#### Listed entries:
%%
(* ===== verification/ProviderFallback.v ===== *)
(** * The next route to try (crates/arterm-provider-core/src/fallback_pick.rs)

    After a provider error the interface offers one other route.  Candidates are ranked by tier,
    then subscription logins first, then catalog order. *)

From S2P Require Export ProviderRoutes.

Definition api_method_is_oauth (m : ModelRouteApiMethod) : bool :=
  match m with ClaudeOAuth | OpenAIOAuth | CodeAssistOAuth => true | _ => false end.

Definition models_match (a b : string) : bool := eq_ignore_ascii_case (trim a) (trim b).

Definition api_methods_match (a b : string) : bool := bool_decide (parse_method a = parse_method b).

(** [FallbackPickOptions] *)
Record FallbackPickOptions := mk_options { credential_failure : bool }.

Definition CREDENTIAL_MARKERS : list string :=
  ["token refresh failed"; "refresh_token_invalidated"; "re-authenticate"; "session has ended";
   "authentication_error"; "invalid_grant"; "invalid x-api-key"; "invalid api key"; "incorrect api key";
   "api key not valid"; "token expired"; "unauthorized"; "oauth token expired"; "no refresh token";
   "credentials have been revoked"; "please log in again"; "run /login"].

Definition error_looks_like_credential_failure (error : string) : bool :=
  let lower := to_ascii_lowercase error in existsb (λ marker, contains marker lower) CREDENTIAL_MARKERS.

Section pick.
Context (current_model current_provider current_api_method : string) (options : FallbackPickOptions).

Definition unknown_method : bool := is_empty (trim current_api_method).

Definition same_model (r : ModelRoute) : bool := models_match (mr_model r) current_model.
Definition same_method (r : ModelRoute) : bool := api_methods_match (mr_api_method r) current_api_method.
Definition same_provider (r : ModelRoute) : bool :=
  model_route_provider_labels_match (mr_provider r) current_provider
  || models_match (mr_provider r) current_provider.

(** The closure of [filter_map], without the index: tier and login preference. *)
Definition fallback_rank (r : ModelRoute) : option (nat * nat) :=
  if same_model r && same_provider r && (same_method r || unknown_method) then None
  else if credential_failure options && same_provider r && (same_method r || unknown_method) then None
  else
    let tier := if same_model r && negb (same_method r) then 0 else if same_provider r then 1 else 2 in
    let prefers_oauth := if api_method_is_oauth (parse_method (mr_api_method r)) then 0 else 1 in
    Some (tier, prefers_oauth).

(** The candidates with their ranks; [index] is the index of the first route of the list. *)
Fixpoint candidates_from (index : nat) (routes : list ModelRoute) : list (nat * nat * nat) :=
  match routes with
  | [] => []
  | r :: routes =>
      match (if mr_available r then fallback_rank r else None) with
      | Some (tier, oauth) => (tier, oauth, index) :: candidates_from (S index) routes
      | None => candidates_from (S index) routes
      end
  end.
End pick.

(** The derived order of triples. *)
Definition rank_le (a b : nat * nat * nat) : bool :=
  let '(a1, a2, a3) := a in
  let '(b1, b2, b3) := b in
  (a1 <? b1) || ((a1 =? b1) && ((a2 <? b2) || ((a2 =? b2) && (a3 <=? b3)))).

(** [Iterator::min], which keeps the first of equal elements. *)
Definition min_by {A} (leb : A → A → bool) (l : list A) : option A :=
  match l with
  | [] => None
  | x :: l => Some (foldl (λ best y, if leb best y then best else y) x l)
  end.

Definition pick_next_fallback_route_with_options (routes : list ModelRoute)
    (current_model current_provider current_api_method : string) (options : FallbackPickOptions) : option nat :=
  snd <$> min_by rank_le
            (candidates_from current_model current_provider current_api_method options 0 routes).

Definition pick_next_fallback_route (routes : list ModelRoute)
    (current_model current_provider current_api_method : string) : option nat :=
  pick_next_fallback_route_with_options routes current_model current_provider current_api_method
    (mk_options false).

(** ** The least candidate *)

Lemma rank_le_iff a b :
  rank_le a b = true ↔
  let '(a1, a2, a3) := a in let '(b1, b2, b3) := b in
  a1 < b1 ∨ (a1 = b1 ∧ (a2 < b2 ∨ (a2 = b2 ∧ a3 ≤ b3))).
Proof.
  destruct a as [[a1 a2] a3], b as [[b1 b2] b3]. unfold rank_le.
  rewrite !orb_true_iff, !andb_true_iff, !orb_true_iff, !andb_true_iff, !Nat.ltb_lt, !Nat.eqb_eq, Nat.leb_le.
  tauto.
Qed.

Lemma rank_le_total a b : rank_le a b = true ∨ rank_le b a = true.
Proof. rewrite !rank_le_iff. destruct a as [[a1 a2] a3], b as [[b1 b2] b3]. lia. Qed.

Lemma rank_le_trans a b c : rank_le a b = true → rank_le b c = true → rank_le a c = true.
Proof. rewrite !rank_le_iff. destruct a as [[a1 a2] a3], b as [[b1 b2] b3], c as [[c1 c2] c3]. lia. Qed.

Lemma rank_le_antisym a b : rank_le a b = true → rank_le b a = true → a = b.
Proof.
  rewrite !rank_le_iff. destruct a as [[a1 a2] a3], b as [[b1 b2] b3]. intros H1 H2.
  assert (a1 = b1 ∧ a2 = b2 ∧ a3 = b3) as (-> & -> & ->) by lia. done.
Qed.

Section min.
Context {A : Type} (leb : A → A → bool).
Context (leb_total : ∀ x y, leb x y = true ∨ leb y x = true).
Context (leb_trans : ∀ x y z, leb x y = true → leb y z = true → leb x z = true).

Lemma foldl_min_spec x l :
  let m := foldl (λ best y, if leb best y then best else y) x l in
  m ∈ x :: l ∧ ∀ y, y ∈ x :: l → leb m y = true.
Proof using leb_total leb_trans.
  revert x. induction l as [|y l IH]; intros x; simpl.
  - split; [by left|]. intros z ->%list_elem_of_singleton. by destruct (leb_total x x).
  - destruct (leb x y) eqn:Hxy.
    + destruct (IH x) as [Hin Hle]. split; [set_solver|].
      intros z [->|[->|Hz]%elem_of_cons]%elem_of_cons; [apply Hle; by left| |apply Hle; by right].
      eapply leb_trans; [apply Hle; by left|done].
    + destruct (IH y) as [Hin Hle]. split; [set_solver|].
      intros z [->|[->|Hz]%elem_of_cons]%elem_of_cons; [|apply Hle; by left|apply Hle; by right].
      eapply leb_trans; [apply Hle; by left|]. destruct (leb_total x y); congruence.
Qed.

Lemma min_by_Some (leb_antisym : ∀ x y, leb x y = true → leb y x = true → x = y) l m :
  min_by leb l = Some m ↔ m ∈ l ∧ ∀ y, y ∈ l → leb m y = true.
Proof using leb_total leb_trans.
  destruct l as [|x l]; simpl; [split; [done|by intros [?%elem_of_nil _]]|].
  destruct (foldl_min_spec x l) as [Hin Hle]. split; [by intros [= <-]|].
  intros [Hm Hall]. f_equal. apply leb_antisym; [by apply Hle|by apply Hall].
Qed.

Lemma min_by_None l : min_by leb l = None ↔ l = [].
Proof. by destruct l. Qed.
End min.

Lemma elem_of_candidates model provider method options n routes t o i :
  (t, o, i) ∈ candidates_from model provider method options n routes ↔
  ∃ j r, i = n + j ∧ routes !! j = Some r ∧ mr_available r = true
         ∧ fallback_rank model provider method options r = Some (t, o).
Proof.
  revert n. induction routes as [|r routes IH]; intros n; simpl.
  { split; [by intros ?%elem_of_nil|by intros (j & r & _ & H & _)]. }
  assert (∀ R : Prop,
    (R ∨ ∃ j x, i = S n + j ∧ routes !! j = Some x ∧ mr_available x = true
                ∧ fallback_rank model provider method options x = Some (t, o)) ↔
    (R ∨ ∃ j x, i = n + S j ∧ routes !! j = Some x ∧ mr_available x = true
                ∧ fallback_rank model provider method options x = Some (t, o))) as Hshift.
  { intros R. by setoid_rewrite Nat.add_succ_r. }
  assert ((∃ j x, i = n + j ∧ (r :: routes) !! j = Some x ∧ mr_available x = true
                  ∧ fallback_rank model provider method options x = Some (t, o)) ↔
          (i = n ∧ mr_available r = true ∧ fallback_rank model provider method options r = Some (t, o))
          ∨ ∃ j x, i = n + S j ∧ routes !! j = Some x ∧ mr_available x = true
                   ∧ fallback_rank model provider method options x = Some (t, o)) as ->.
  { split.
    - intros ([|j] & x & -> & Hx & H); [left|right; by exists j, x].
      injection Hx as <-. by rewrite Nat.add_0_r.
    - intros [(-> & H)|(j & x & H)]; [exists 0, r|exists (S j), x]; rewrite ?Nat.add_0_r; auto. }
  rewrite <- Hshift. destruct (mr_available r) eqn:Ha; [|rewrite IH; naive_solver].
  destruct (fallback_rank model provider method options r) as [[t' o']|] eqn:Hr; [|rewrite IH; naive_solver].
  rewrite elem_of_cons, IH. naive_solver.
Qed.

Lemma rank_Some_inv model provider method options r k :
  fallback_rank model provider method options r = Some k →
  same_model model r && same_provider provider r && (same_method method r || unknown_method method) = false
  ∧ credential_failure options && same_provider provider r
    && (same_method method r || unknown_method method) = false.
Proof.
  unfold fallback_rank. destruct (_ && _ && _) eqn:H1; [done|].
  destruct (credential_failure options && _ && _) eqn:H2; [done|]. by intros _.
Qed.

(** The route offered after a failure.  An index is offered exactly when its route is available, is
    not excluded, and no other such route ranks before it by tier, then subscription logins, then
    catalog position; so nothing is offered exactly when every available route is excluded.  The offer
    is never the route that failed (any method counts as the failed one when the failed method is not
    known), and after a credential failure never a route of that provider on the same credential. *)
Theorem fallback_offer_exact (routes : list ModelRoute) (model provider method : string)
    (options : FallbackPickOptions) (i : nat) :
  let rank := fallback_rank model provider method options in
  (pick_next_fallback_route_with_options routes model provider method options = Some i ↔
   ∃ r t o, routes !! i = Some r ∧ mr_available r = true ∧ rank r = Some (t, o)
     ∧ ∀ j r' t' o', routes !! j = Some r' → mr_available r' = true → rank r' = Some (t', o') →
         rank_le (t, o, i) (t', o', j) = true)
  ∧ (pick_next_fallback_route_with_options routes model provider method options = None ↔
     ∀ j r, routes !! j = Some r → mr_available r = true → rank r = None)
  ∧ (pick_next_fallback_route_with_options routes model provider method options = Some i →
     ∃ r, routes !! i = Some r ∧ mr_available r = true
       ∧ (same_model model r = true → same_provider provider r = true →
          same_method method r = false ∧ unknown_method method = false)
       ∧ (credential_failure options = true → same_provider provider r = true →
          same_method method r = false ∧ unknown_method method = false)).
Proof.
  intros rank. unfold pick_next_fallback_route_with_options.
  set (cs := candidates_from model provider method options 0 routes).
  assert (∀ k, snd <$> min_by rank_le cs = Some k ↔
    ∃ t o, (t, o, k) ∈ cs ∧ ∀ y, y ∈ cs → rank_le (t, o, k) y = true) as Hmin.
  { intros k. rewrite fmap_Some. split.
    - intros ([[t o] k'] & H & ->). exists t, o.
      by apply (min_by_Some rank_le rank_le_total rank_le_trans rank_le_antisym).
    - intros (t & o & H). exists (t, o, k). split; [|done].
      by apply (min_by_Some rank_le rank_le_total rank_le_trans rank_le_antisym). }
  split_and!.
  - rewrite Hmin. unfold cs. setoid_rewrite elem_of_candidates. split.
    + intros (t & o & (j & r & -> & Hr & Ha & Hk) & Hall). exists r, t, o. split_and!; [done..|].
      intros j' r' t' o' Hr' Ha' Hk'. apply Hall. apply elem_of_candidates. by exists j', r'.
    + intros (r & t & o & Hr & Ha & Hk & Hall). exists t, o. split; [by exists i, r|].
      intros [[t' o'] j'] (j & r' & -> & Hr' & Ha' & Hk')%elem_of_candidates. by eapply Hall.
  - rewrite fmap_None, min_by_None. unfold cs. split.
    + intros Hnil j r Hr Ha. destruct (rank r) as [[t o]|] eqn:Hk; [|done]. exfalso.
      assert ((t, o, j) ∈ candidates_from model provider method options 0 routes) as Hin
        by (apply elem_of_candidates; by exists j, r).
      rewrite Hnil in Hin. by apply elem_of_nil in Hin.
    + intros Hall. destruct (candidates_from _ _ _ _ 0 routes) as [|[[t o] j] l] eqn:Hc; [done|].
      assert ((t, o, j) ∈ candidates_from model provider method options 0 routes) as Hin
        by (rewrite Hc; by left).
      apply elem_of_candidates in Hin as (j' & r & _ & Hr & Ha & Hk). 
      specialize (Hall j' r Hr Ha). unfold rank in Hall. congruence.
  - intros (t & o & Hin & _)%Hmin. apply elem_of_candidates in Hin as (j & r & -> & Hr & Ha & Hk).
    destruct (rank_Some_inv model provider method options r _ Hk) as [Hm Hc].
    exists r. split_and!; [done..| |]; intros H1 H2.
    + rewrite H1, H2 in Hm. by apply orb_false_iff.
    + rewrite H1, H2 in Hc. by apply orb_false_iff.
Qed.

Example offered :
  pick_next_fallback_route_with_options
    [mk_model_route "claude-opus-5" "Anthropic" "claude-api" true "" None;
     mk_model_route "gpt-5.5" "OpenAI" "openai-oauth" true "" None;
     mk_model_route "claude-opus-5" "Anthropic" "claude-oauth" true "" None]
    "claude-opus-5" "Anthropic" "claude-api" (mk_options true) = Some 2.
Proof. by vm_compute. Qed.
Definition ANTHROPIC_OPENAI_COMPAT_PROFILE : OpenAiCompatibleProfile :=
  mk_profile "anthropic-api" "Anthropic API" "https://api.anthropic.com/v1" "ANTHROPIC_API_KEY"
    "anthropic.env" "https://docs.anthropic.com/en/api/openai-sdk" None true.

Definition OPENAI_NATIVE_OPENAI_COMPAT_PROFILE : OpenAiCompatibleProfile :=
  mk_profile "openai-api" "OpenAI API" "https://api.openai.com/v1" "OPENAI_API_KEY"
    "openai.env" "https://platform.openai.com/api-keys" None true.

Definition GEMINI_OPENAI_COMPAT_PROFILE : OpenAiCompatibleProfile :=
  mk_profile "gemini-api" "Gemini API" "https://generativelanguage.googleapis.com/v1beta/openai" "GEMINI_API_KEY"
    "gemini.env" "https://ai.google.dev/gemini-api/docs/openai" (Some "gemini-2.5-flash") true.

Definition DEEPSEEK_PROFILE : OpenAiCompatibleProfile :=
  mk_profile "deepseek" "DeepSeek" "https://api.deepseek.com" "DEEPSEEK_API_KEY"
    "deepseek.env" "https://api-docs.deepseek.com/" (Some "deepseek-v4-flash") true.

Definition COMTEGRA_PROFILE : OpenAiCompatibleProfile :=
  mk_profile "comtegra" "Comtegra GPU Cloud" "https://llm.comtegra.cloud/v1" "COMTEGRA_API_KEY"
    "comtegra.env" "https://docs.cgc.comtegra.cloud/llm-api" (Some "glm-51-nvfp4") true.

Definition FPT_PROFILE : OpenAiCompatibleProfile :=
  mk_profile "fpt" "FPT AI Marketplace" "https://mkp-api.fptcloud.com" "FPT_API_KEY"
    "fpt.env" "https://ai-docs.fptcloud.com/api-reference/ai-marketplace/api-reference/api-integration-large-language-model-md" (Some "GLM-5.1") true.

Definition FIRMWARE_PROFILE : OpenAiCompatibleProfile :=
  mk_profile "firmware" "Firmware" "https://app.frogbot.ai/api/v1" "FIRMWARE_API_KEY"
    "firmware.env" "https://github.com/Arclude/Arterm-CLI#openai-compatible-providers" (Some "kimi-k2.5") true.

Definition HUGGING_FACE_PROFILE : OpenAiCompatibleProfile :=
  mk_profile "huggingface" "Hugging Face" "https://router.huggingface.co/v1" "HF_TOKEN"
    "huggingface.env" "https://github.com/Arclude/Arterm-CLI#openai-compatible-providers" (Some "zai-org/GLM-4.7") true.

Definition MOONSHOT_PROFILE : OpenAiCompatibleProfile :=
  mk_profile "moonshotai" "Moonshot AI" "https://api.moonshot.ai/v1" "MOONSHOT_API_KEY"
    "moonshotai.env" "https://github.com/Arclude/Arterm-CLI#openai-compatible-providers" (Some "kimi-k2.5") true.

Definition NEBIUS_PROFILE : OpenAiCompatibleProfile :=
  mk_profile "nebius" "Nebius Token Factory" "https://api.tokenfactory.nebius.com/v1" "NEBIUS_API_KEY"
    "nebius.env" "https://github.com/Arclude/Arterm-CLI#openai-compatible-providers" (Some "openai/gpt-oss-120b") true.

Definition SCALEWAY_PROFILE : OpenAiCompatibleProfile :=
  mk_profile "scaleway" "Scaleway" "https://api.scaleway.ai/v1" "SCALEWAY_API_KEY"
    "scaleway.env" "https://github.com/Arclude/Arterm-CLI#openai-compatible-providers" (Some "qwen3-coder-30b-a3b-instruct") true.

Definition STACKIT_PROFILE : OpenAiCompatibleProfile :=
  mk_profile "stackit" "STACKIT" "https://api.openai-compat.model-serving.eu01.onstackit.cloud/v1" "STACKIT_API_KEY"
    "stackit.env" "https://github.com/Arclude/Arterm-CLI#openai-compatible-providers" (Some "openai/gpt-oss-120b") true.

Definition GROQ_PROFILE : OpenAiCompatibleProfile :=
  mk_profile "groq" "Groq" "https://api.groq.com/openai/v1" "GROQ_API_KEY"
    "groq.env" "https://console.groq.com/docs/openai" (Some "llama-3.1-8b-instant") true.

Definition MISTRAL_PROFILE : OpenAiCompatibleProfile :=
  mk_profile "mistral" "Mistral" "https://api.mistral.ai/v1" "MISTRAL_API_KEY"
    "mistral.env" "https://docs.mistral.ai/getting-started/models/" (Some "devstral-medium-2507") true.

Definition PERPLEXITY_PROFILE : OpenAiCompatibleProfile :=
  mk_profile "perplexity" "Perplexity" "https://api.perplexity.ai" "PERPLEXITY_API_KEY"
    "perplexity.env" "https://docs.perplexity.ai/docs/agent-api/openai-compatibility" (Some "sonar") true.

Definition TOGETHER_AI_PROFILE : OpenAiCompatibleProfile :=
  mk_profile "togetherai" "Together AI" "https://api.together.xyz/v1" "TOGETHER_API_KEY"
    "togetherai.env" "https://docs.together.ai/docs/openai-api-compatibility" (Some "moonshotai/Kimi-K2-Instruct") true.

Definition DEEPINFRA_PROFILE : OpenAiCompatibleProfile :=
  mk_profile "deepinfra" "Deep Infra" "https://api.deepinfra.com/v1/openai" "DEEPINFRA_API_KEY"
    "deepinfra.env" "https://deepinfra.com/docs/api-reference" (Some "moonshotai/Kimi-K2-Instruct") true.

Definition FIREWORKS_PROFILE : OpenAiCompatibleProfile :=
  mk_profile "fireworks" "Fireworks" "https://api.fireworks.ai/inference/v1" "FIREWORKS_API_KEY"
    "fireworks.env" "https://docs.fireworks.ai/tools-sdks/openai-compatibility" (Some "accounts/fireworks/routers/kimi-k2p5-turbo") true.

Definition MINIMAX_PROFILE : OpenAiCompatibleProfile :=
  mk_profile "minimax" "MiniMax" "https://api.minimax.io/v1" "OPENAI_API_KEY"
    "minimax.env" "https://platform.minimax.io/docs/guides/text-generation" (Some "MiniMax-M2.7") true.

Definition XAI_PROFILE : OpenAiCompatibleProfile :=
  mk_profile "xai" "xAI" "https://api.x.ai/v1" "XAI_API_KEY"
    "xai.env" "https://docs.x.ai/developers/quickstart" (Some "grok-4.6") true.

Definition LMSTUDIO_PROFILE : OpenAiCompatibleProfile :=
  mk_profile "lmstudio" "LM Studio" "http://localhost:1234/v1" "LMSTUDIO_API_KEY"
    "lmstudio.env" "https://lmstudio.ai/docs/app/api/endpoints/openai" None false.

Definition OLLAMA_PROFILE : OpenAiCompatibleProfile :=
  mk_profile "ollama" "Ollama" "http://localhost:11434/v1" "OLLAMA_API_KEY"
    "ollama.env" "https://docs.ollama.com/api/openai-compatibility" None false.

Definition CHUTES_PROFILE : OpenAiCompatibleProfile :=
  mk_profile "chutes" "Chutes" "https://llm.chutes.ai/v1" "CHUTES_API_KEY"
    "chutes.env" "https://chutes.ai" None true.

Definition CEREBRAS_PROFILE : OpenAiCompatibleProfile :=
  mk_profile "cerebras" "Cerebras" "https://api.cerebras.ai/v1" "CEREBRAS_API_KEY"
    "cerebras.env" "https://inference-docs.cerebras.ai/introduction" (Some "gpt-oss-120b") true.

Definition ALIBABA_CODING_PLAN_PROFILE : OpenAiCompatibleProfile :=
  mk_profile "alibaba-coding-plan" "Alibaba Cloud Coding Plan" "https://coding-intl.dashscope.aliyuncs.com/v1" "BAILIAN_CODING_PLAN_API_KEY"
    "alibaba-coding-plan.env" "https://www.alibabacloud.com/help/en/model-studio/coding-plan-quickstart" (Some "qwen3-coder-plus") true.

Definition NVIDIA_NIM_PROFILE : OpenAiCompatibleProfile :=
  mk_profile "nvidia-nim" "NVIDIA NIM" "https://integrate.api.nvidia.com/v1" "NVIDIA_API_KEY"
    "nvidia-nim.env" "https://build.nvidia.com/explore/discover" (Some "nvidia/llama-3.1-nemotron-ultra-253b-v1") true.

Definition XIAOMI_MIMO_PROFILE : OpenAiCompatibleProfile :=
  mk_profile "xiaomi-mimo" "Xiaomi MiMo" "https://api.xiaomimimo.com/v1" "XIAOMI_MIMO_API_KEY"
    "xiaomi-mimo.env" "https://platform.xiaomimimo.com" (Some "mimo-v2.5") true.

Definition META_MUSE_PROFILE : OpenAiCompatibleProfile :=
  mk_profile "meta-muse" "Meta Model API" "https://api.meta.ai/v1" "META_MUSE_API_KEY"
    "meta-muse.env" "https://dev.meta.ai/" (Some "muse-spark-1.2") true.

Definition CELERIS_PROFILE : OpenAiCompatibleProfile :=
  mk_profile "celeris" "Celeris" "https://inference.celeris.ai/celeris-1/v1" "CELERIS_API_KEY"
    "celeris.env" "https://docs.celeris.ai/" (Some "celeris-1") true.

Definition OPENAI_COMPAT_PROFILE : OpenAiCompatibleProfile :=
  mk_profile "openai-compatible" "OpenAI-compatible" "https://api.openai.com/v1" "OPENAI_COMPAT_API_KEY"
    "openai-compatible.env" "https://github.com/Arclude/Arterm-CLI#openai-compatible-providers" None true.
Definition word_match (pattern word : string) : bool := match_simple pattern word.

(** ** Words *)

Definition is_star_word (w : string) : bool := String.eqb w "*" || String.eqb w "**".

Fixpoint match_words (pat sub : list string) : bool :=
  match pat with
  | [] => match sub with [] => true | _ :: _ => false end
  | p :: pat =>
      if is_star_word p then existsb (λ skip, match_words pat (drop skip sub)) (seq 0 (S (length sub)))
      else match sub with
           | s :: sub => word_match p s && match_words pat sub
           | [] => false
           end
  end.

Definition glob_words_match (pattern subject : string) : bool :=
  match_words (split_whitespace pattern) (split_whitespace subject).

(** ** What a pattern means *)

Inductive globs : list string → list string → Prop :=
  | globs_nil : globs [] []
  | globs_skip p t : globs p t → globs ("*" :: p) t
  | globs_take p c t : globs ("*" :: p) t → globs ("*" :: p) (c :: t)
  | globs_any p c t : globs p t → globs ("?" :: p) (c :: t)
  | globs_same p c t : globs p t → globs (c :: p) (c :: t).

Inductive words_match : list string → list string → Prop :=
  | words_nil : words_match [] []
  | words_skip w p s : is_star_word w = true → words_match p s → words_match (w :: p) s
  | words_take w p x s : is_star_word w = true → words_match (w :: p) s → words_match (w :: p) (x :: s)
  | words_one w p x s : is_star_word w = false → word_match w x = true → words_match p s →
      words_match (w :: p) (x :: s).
%%
#### Task requirements:
All lines holding the word "eapply" must be copied from the data.

#### Result:
      eapply leb_trans; [apply Hle; by left|done].
      eapply leb_trans; [apply Hle; by left|]. destruct (leb_total x y); congruence.
      intros [[t' o'] j'] (j & r' & -> & Hr' & Ha' & Hk')%elem_of_candidates. by eapply Hall.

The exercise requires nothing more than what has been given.